Observation post Little Gibraltar.

Observation post Little Gibraltar, Hill 355, '53

Big enough to put a shell in, which "Charlie" did.

This is a good example of how not to build an observation pit. Clearly it would have stood out to the enemy, and surely they would nail it.

In the case of this ill devised pit, I was sharing it with two others one day looking for targets of any kind. From out in the distance we heard the POP of a Chinese mortar being fired, shortly thereafter the bomb just cleared the overhead cover. Exploding in the entrance to a bunker, and on top of my gear which was stashed there. The gear caught fire and the bunker partially collapsed, trapping several men inside and shocking the heck out of us all. Between we three groggy blokes from the pit, and others who came to the rescue, the entombed ones were rescued and taken to the medics. They suffered only shock.

Fortunately our counter battery lads were on the job and replied so quickly at the Chinese mortar, they had to run for cover or we would have worn several more with dire results. That pit was given the miss for observing from after that.



Observation posts came in a multitude of forms, from hiding in a bush to peering out of the view slit, in a very solid bunker. They basically all served the same purpose, to observe the enemy and not be seen in return. The latter case was not always possible, sun shining on your field glasses was a dead giveaway, you being seen by a well hidden enemy, and so forth.

Once the war became stabilized in Korea, the enemy went deep underground. They had to in order to avoid our air attacks, and seriously heavy artillery bombardments. This didn't prevent them from using their own artillery and mortars, very skillfully in most cases. A common method was to have those items set back inside a cave or tunnel, then run it out and get away a few quick rounds. When that was done it was back into the cave, out of sight and protected from counter-battery fire.

This is where the need for a skillful observer came about, if he could pinpoint just where the fire was coming from, and it could be cross referenced with the bearings taken by another observer, we could locate the hideaway. That in turn could lead to a successful air-strike, or the counter-battery people zeroing in and waiting for the enemy's next appearance outside the cave.

Observations were also vital to ensure you didn't have an enemy force digging in, right on your doorstep so to speak.
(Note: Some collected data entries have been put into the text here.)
(** Source: schema.rs:188-194 (validate_object). *)
Definition validate_shape (value : bson) (schema : document) (path : string) (depth : nat)
  : result unit ValidationError :=
  match value with
  | BDocument doc => validate_doc_fields doc schema path depth
  | BArray arr => validate_array arr schema path depth
  | _ => validate_scalar value schema path
  end.

(** Source: schema.rs:152-195 (validate_object). *)
Definition validate_object (value : bson) (schema : document) (path : string) (depth : nat)
  : result unit ValidationError :=
  if (MAX_NESTING_DEPTH <? depth)%nat then
    fail path ("Maximum nesting depth (" ++ show_nat MAX_NESTING_DEPTH ++ ") exceeded")%string
  else
    match schema_type schema with
    | Some type_spec =>
        if negb (check_type_spec value type_spec) then
          if allows_null value type_spec then Ok tt else type_mismatch path type_spec value
        else validate_shape value schema path depth
    | None => validate_shape value schema path depth
    end.

(** Source: schema.rs:305-311 (validate_value). *)
Definition validate_typed (value : bson) (schema : document) (path : string) (depth : nat)
  : result unit ValidationError :=
  let? _ := validate_combinators value schema path depth in
  match value with
  | BDocument _ => validate_object value schema path depth
  | BArray arr => validate_array arr schema path depth
  | _ => validate_scalar value schema path
  end.

(** Source: schema.rs:273-312 (validate_value). *)
Definition validate_value_step (value : bson) (schema : document) (path : string) (depth : nat)
  : result unit ValidationError :=
  match schema_type schema with
  | Some type_spec =>
      if allows_null value type_spec then Ok tt
      else if negb (check_type_spec value type_spec) then type_mismatch path type_spec value
      else validate_typed value schema path depth
  | None => validate_typed value schema path depth
  end.
End Step.

(** ** The recursion *)

(** How deep documents and arrays nest in a value. *)
Fixpoint bson_depth (b : bson) : nat :=
  match b with
  | BArray a => S (fold_right (fun x n => Nat.max (bson_depth x) n) 0%nat a)
  | BDocument d => S (fold_right (fun kv n => Nat.max (bson_depth (snd kv)) n) 0%nat d)
  | _ => 0
  end.

(** Source: schema.rs:273-312 (validate_value). With fuel; the message of the
    empty tank is never seen ([fuel_enough]). *)
Fixpoint validate_value_fuel (fuel : nat) (value : bson) (schema : document) (path : string)
  (depth : nat) : result unit ValidationError :=
  match fuel with
  | O => fail path "out of fuel"
  | S fuel' => validate_value_step (validate_value_fuel fuel') value schema path depth
  end.

(** Source: schema.rs:273-312 (validate_value). *)
Definition validate_value (value : bson) (schema : document) (path : string) (depth : nat)
  : result unit ValidationError :=
  validate_value_fuel (S (bson_depth (BDocument schema))) value schema path depth.

(** Source: schema.rs:54-70 (validate_document). *)
Definition validate_document (doc schema : document) : result unit ValidationError :=
  match schema with
  | [] => Ok tt
  | _ =>
      let? _ :=
        match schema_type schema with
        | Some type_spec =>
            if negb (check_bson_type_name "object" type_spec) then
              fail "" ("Expected type " ++ type_spec_label type_spec ++ ", got " ++ quoted "object")%string
            else Ok tt
        | None => Ok tt
        end in
      validate_doc_fields validate_value doc schema "" 0
  end.
End Schema.

(** ** Termination *)

Section Facts.
Context {B : BsonOps} {L : BsonLaws B} {M : Libm} {T : TextEnv}.

Lemma depth_elem x (l : list bson) :
  In x l -> (bson_depth x < bson_depth (BArray l))%nat.
Proof.
  cbn [bson_depth]. induction l as [|y l IH]; [done|]. intros [->|Hin]; simpl; [lia|].
  specialize (IH Hin). lia.
Qed.

Lemma depth_field k x (d : document) :
  In (k, x) d -> (bson_depth x < bson_depth (BDocument d))%nat.
Proof.
  cbn [bson_depth]. induction d as [|y d IH]; [done|]. intros [->|Hin]; simpl; [lia|].
  specialize (IH Hin). lia.
Qed.

Lemma depth_get d k x : doc_get d k = Some x -> (bson_depth x < bson_depth (BDocument d))%nat.
Proof. intros H. by eapply depth_field, get_In. Qed.

(** Two recursive calls that agree on every schema nested in [schema]. *)
Definition agree (schema : document)
  (r1 r2 : bson -> document -> string -> nat -> result unit ValidationError) : Prop :=
  forall v sub p d, (bson_depth (BDocument sub) < bson_depth (BDocument schema))%nat ->
    r1 v sub p d = r2 v sub p d.

Section Ext.
Context (schema : document)
  (r1 r2 : bson -> document -> string -> nat -> result unit ValidationError)
  (Hag : agree schema r1 r2).

Lemma sub_ok_ext key l sub v p d :
  doc_get schema key = Some (BArray l) -> In sub l ->
  sub_ok r1 v p d sub = sub_ok r2 v p d sub.
Proof.
  intros Hg Hin. unfold sub_ok. destruct sub; try done.
  rewrite (Hag v _ p); [done|]. apply depth_get in Hg. apply depth_elem in Hin. lia.
Qed.

Lemma all_of_ext l v p d i :
  (forall sub, In (BDocument sub) l ->
     (bson_depth (BDocument sub) < bson_depth (BDocument schema))%nat) ->
  all_of r1 v l p d i = all_of r2 v l p d i.
Proof.
  revert i. induction l as [|sub l IH]; intros i H; [done|]. cbn [all_of].
  rewrite IH by (intros; apply H; by right).
  destruct sub; try done. by rewrite (Hag v _ p) by (apply H; by left).
Qed.

Lemma one_of_ext l v p d n :
  (forall sub, In sub l -> sub_ok r1 v p d sub = sub_ok r2 v p d sub) ->
  one_of_count r1 v p d l n = one_of_count r2 v p d l n.
Proof.
  revert n. induction l as [|sub l IH]; intros n H; [done|]. cbn [one_of_count].
  rewrite (H sub) by (by left). rewrite !IH by (intros; apply H; by right). done.
Qed.

Lemma existsb_ext_in {A} (f g : A -> bool) l :
  (forall x, In x l -> f x = g x) -> existsb f l = existsb g l.
Proof.
  intros H. induction l as [|x l IH]; [done|]. simpl.
  rewrite (H x) by (by left). rewrite IH; [done|]. intros; apply H; by right.
Qed.

Lemma combinators_ext v p d :
  validate_combinators r1 v schema p d = validate_combinators r2 v schema p d.
Proof.
  unfold validate_combinators. repeat apply seq_ext.
  - destruct (doc_get schema "allOf") as [[]|] eqn:E; try done. apply all_of_ext.
    intros sub Hin. apply depth_get in E. apply depth_elem in Hin. lia.
  - destruct (doc_get schema "anyOf") as [[]|] eqn:E; try done.
    rewrite (existsb_ext_in _ (sub_ok r2 v p d)); [done|]. intros; by eapply sub_ok_ext.
  - destruct (doc_get schema "oneOf") as [[]|] eqn:E; try done.
    rewrite one_of_ext; [done|]. intros; by eapply sub_ok_ext.
  - destruct (doc_get schema "not") as [[]|] eqn:E; try done.
    rewrite (Hag v _ p); [done|]. apply depth_get in E. lia.
Qed.

Lemma items_ext arr items p d i :
  (bson_depth (BDocument items) < bson_depth (BDocument schema))%nat ->
  validate_items r1 arr items p d i = validate_items r2 arr items p d i.
Proof.
  intros H. revert i. induction arr as [|x arr IH]; intros i; [done|]. cbn [validate_items].
  apply seq_ext; [by apply Hag|apply IH].
Qed.

Lemma array_ext arr p d :
  validate_array r1 arr schema p d = validate_array r2 arr schema p d.
Proof.
  unfold validate_array. repeat (apply seq_ext; [done|]).
  destruct (doc_get schema "items") as [[]|] eqn:E; try done. apply items_ext. by eapply depth_get.
Qed.

Lemma properties_ext doc p d :
  validate_properties r1 doc schema p d = validate_properties r2 doc schema p d.
Proof.
  unfold validate_properties. destruct (doc_get schema "properties") as [[]|] eqn:E; try done.
  apply fold_result_ext. intros _ [field sub] Hin. destruct (doc_get doc field); [|done].
  destruct sub; try done. apply Hag. apply depth_get in E. apply depth_field in Hin. lia.
Qed.

Lemma doc_fields_ext doc p d :
  validate_doc_fields r1 doc schema p d = validate_doc_fields r2 doc schema p d.
Proof.
  unfold validate_doc_fields. apply seq_ext; [done|]. apply seq_ext; [apply properties_ext|].
  do 3 (apply seq_ext; [done|]). apply combinators_ext.
Qed.

Lemma step_ext v p d :
  validate_value_step r1 v schema p d = validate_value_step r2 v schema p d.
Proof.
  assert (Hs : validate_shape r1 v schema p d = validate_shape r2 v schema p d)
    by (unfold validate_shape; destruct v; first [done|apply doc_fields_ext|apply array_ext]).
  assert (Ht : validate_typed r1 v schema p d = validate_typed r2 v schema p d).
  { unfold validate_typed. apply seq_ext; [apply combinators_ext|].
    destruct v; try exact Hs. unfold validate_object. by rewrite Hs. }
  unfold validate_value_step. by rewrite Ht.
Qed.
End Ext.

Lemma fuel_enough n m v schema p d :
  (bson_depth (BDocument schema) < n)%nat -> (bson_depth (BDocument schema) < m)%nat ->
  validate_value_fuel n v schema p d = validate_value_fuel m v schema p d.
Proof.
  revert m v schema p d. induction n as [|n IH]; intros [|m] v schema p d Hn Hm; try lia.
  cbn [validate_value_fuel]. apply step_ext. intros v' sub p' d' H. apply IH; lia.
Qed.

Lemma value_unfold v schema p d :
  validate_value v schema p d = validate_value_step validate_value v schema p d.
Proof.
  unfold validate_value at 1. cbn [validate_value_fuel]. apply step_ext.
  intros v' sub p' d' H. apply fuel_enough; lia.
Qed.

(** ** What a schema means

    The declarative reading of a schema, over the acceptance [A] of values by
    sub-schemas at a given depth. *)

Section Spec.
Context (A : bson -> document -> nat -> Prop).

(** [allOf], [anyOf], [oneOf] and [not]. *)
Definition conforms_combinators (v : bson) (schema : document) (depth : nat) : Prop :=
  (forall l sub, doc_get schema "allOf" = Some (BArray l) -> In (BDocument sub) l ->
     A v sub (depth + 1)) /\
  (forall l, doc_get schema "anyOf" = Some (BArray l) ->
     exists sub, In (BDocument sub) l /\ A v sub (depth + 1)) /\
  (forall l, doc_get schema "oneOf" = Some (BArray l) ->
     exists l1 sub l2, l = l1 ++ BDocument sub :: l2 /\ A v sub (depth + 1) /\
       forall other, In (BDocument other) (l1 ++ l2) -> ~ A v other (depth + 1)) /\
  (forall sub, doc_get schema "not" = Some (BDocument sub) -> ~ A v sub (depth + 1)).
They did this often enough and caught allied forces right off guard, a swift attack from out of nowhere just after dusk, and there they were in our positions. Many a feature was lost in this manner, and many an allied soldier died trying to retake the lost position. Observers at night were a vital cog in the machine, most of this work was carried out by well trained artillery and mortar forward observers. When the enemy opened fire their gun flashes could be seen, and with the aid of several observers' compass bearings it was possible to fix their positions. Then the counter-battery got to work and plastered the area, hoping to catch them still in the open. They must have because annoying mortars and mountain guns often went out of business, following a shower of our air bursts over the top of them.

Spotting snipers was another task, our enemy were quite good at laying up until a careless digger showed himself. I must say we never took enough advantage of this tactic, in countering their snipers. It wasn't that we didn't have any, it seems most of them were guarding BHQ or a VIP. My humble opinion was that if they were going to be attacked by guerillas, it wouldn't be from hundreds of yards away, and need skilled snipers to take them out. I may be wrong of course.

That was just a sample of the observers and their positions, though unglamorous they performed a very vital task, and at considerable risk.